# Action item:
The lines needed are those from the start of the records through the line holding "[uint8_t], [uint16_t] and", each copied exactly.

# Recorded information:
(** * TemperatureFader: a shallow embedding of
      src/modules/tools/temperaturefader/TemperatureFader.{h,cpp}

    The module modulates a PWM output from the highest temperature of a
    group of temperature controllers.  The embedding keeps the C++ data as
    it is declared: [float] fields are IEEE-754 binary32 values (the
    Standard Library's [spec_float] at precision 24, exponent bound 128),
    [uint8_t], [uint16_t] and [int16_t] fields are [Z] with the narrowing
    conversions written out, and the calls on the firmware's [PublicData]
    bus and on the console stream are recorded in a trace of events. *)

From Stdlib Require Import ZArith List String Ascii Bool Lia.
From Stdlib Require Import Floats.SpecFloat.
Import ListNotations.
Local Open Scope string_scope.
Local Open Scope list_scope.
Local Open Scope Z_scope.

(** ** binary32 arithmetic *)

Module Float32.

Definition prec : Z := 24.
Definition emax : Z := 128.

Definition float : Type := spec_float.

(** An [int] (or [uint8_t], [uint16_t]) converted to [float]. *)
Definition of_Z (n : Z) : float := binary_normalize prec emax n 0 false.

(** The literal [0.0]. *)
Definition zero : float := S754_zero false.

Definition sub : float -> float -> float := SFsub prec emax.
Definition mul : float -> float -> float := SFmul prec emax.
Definition div : float -> float -> float := SFdiv prec emax.

(** The C++ comparison operators on [float]; each one is false as soon
    as an operand is a NaN, except [!=], which is the negation of [==]. *)
Definition ltb (a b : float) : bool :=
  match SFcompare a b with Some Lt => true | _ => false end.
Definition leb (a b : float) : bool :=
  match SFcompare a b with Some (Lt | Eq) => true | _ => false end.
Definition gtb (a b : float) : bool :=
  match SFcompare a b with Some Gt => true | _ => false end.
Definition geb (a b : float) : bool :=
  match SFcompare a b with Some (Gt | Eq) => true | _ => false end.
Definition eqb (a b : float) : bool :=
  match SFcompare a b with Some Eq => true | _ => false end.
Definition neb (a b : float) : bool := negb (eqb a b).

Definition is_nan (a : float) : bool :=
  match a with S754_nan => true | _ => false end.

(** The integer part of a finite value, rounding toward zero: the
    mantissa is shifted by the exponent ([Z.shiftl] by a negative amount
    shifts right) and the sign is applied afterwards.  C++ leaves the
    conversion of an infinity or a NaN undefined; the model gives 0. *)
Definition trunc (a : float) : Z :=
  match a with
  | S754_finite s m e => cond_Zopp s (Z.shiftl (Zpos m) e)
  | _ => 0
  end.

End Float32.

Abbreviation float := Float32.float.

(** ** Fixed-width integers *)

Definition to_uint8 (z : Z) : Z := z mod 256.
Definition to_uint16 (z : Z) : Z := z mod 65536.
Definition to_int16 (z : Z) : Z := (z + 32768) mod 65536 - 32768.

Definition is_uint8 (z : Z) : bool := (0 <=? z) && (z <=? 255).
Definition is_uint16 (z : Z) : bool := (0 <=? z) && (z <=? 65535).
Definition is_int16 (z : Z) : bool := (-32768 <=? z) && (z <=? 32767).

(** [int(x)] for a [float] x: the integer part.  C++ leaves the conversion
    undefined when the integer part does not fit an [int]; the model keeps
    the integer. *)
Definition float_to_int (x : float) : Z := Float32.trunc x.

(** The implicit conversion of a [float] to an unsigned field.  Out of the
    field's range C++ leaves the result undefined; the model reduces the
    integer part to the field's width, so that a field always holds a value
    of its type. *)
Definition float_to_uint8 (x : float) : Z := to_uint8 (Float32.trunc x).
Definition float_to_uint16 (x : float) : Z := to_uint16 (Float32.trunc x).

(** ** Data model *)

(** The private fields of [class TemperatureFader], in declaration order. *)
Record TemperatureFader : Type := mkTemperatureFader {
  temp_controllers : list Z;                    (* vector<uint16_t> *)
  temperaturefader_min_fade_temp : float;
  temperaturefader_max_fade_temp : float;
  temperaturefader_min_fade_pwm : Z;            (* uint8_t *)
  temperaturefader_max_fade_pwm : Z;            (* uint8_t *)
  temperaturefader_switch_cs : Z;               (* uint16_t *)
  temperaturefader_heatup_poll : Z;             (* uint16_t *)
  temperaturefader_cooldown_poll : Z;           (* uint16_t *)
  temperaturefader_fading_poll : Z;             (* uint16_t *)
  countdown_timer : Z;                          (* int16_t *)
  temperaturefader_pwm_value : float;
  temperaturefader_state : bool
}.

Definition set_temp_controllers (l : list Z) (t : TemperatureFader) :=
  mkTemperatureFader l
    (temperaturefader_min_fade_temp t) (temperaturefader_max_fade_temp t)
    (temperaturefader_min_fade_pwm t) (temperaturefader_max_fade_pwm t)
    (temperaturefader_switch_cs t) (temperaturefader_heatup_poll t)
    (temperaturefader_cooldown_poll t) (temperaturefader_fading_poll t)
    (countdown_timer t) (temperaturefader_pwm_value t)
    (temperaturefader_state t).

Definition set_min_fade_temp (x : float) (t : TemperatureFader) :=
  mkTemperatureFader (temp_controllers t)
    x (temperaturefader_max_fade_temp t)
    (temperaturefader_min_fade_pwm t) (temperaturefader_max_fade_pwm t)
    (temperaturefader_switch_cs t) (temperaturefader_heatup_poll t)
    (temperaturefader_cooldown_poll t) (temperaturefader_fading_poll t)
    (countdown_timer t) (temperaturefader_pwm_value t)
    (temperaturefader_state t).

Definition set_max_fade_temp (x : float) (t : TemperatureFader) :=
  mkTemperatureFader (temp_controllers t)
    (temperaturefader_min_fade_temp t) x
    (temperaturefader_min_fade_pwm t) (temperaturefader_max_fade_pwm t)
    (temperaturefader_switch_cs t) (temperaturefader_heatup_poll t)
    (temperaturefader_cooldown_poll t) (temperaturefader_fading_poll t)
    (countdown_timer t) (temperaturefader_pwm_value t)
    (temperaturefader_state t).

Definition set_min_fade_pwm (x : Z) (t : TemperatureFader) :=
  mkTemperatureFader (temp_controllers t)
    (temperaturefader_min_fade_temp t) (temperaturefader_max_fade_temp t)
    x (temperaturefader_max_fade_pwm t)
    (temperaturefader_switch_cs t) (temperaturefader_heatup_poll t)
    (temperaturefader_cooldown_poll t) (temperaturefader_fading_poll t)
    (countdown_timer t) (temperaturefader_pwm_value t)
    (temperaturefader_state t).

Definition set_max_fade_pwm (x : Z) (t : TemperatureFader) :=
  mkTemperatureFader (temp_controllers t)
    (temperaturefader_min_fade_temp t) (temperaturefader_max_fade_temp t)
    (temperaturefader_min_fade_pwm t) x
    (temperaturefader_switch_cs t) (temperaturefader_heatup_poll t)
    (temperaturefader_cooldown_poll t) (temperaturefader_fading_poll t)
    (countdown_timer t) (temperaturefader_pwm_value t)
    (temperaturefader_state t).

Definition set_switch_cs (x : Z) (t : TemperatureFader) :=
  mkTemperatureFader (temp_controllers t)
    (temperaturefader_min_fade_temp t) (temperaturefader_max_fade_temp t)
    (temperaturefader_min_fade_pwm t) (temperaturefader_max_fade_pwm t)
    x (temperaturefader_heatup_poll t)
    (temperaturefader_cooldown_poll t) (temperaturefader_fading_poll t)
    (countdown_timer t) (temperaturefader_pwm_value t)
    (temperaturefader_state t).

Definition set_heatup_poll (x : Z) (t : TemperatureFader) :=
  mkTemperatureFader (temp_controllers t)
    (temperaturefader_min_fade_temp t) (temperaturefader_max_fade_temp t)
    (temperaturefader_min_fade_pwm t) (temperaturefader_max_fade_pwm t)
    (temperaturefader_switch_cs t) x
    (temperaturefader_cooldown_poll t) (temperaturefader_fading_poll t)
    (countdown_timer t) (temperaturefader_pwm_value t)
    (temperaturefader_state t).

Definition set_cooldown_poll (x : Z) (t : TemperatureFader) :=
  mkTemperatureFader (temp_controllers t)
    (temperaturefader_min_fade_temp t) (temperaturefader_max_fade_temp t)
    (temperaturefader_min_fade_pwm t) (temperaturefader_max_fade_pwm t)
    (temperaturefader_switch_cs t) (temperaturefader_heatup_poll t)
    x (temperaturefader_fading_poll t)
    (countdown_timer t) (temperaturefader_pwm_value t)
    (temperaturefader_state t).

Definition set_countdown_timer (x : Z) (t : TemperatureFader) :=
  mkTemperatureFader (temp_controllers t)
    (temperaturefader_min_fade_temp t) (temperaturefader_max_fade_temp t)
    (temperaturefader_min_fade_pwm t) (temperaturefader_max_fade_pwm t)
    (temperaturefader_switch_cs t) (temperaturefader_heatup_poll t)
    (temperaturefader_cooldown_poll t) (temperaturefader_fading_poll t)
    x (temperaturefader_pwm_value t)
    (temperaturefader_state t).

Definition set_pwm_value (x : float) (t : TemperatureFader) :=
  mkTemperatureFader (temp_controllers t)
    (temperaturefader_min_fade_temp t) (temperaturefader_max_fade_temp t)
    (temperaturefader_min_fade_pwm t) (temperaturefader_max_fade_pwm t)
    (temperaturefader_switch_cs t) (temperaturefader_heatup_poll t)
    (temperaturefader_cooldown_poll t) (temperaturefader_fading_poll t)
    (countdown_timer t) x
    (temperaturefader_state t).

# Answer area:
(** * TemperatureFader: a shallow embedding of
      src/modules/tools/temperaturefader/TemperatureFader.{h,cpp}

    The module modulates a PWM output from the highest temperature of a
    group of temperature controllers.  The embedding keeps the C++ data as
    it is declared: [float] fields are IEEE-754 binary32 values (the
    Standard Library's [spec_float] at precision 24, exponent bound 128),
    [uint8_t], [uint16_t] and [int16_t] fields are [Z] with the narrowing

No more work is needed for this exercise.